*** Dataset Section Begins ***
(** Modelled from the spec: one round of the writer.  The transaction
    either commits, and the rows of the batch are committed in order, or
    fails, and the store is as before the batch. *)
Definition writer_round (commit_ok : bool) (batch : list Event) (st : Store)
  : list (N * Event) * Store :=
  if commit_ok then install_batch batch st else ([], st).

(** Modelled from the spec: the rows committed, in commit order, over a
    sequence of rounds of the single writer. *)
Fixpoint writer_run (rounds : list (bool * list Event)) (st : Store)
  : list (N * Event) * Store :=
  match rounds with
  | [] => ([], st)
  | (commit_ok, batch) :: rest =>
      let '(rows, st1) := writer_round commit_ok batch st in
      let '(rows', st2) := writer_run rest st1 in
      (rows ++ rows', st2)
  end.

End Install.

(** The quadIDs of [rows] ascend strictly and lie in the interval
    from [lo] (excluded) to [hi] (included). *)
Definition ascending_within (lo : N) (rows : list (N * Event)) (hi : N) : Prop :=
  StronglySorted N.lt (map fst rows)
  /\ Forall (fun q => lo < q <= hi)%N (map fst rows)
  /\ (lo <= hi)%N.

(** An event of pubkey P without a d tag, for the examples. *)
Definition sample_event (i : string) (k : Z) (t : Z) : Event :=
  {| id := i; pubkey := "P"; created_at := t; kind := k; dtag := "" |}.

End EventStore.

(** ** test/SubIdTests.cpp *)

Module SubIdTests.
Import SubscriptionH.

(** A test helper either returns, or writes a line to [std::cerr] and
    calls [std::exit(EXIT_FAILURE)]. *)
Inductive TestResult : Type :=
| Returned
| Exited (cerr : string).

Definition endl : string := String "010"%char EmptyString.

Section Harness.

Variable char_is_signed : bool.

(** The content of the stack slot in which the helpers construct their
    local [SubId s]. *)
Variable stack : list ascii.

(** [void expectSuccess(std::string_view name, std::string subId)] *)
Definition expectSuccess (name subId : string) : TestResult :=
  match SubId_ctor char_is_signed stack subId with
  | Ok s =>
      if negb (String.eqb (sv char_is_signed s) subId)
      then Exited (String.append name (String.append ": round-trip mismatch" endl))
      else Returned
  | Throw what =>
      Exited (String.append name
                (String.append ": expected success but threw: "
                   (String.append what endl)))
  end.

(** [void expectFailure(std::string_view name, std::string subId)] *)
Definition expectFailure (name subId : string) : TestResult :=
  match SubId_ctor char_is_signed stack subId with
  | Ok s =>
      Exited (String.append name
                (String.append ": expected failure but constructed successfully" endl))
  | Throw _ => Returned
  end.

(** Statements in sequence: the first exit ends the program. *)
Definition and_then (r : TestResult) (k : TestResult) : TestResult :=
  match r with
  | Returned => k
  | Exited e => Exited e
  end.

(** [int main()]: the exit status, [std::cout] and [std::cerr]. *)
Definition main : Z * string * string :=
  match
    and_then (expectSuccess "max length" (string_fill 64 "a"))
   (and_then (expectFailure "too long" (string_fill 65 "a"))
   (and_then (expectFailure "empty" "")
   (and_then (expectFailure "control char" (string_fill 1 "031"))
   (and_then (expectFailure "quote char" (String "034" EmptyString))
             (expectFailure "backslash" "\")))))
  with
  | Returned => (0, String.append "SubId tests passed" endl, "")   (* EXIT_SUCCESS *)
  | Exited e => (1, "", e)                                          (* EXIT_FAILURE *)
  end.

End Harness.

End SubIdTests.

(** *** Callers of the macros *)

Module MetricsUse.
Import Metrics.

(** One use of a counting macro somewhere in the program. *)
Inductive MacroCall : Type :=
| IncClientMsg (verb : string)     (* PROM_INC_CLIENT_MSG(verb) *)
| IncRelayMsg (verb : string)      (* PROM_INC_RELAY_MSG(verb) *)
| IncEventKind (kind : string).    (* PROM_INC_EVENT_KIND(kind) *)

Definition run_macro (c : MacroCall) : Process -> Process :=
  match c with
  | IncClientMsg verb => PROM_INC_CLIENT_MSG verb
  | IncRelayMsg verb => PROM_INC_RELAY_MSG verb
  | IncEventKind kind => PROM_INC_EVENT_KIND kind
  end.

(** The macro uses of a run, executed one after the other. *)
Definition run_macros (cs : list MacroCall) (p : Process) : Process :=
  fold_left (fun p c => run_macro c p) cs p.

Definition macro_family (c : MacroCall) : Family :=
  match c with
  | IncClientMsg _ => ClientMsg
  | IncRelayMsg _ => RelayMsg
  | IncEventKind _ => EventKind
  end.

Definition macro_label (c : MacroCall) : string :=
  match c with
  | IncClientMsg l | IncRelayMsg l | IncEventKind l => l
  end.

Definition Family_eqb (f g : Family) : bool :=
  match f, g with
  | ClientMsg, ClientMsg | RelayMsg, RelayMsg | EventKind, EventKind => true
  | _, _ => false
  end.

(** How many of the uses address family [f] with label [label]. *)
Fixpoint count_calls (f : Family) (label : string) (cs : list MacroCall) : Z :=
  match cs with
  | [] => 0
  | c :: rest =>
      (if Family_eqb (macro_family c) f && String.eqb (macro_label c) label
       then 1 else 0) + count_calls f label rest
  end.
*** Dataset Section Ends ***
Exercise directions: Search the entries for the word "Type" and show every line that has it.

Output of the exercise:
Inductive TestResult : Type :=
Inductive MacroCall : Type :=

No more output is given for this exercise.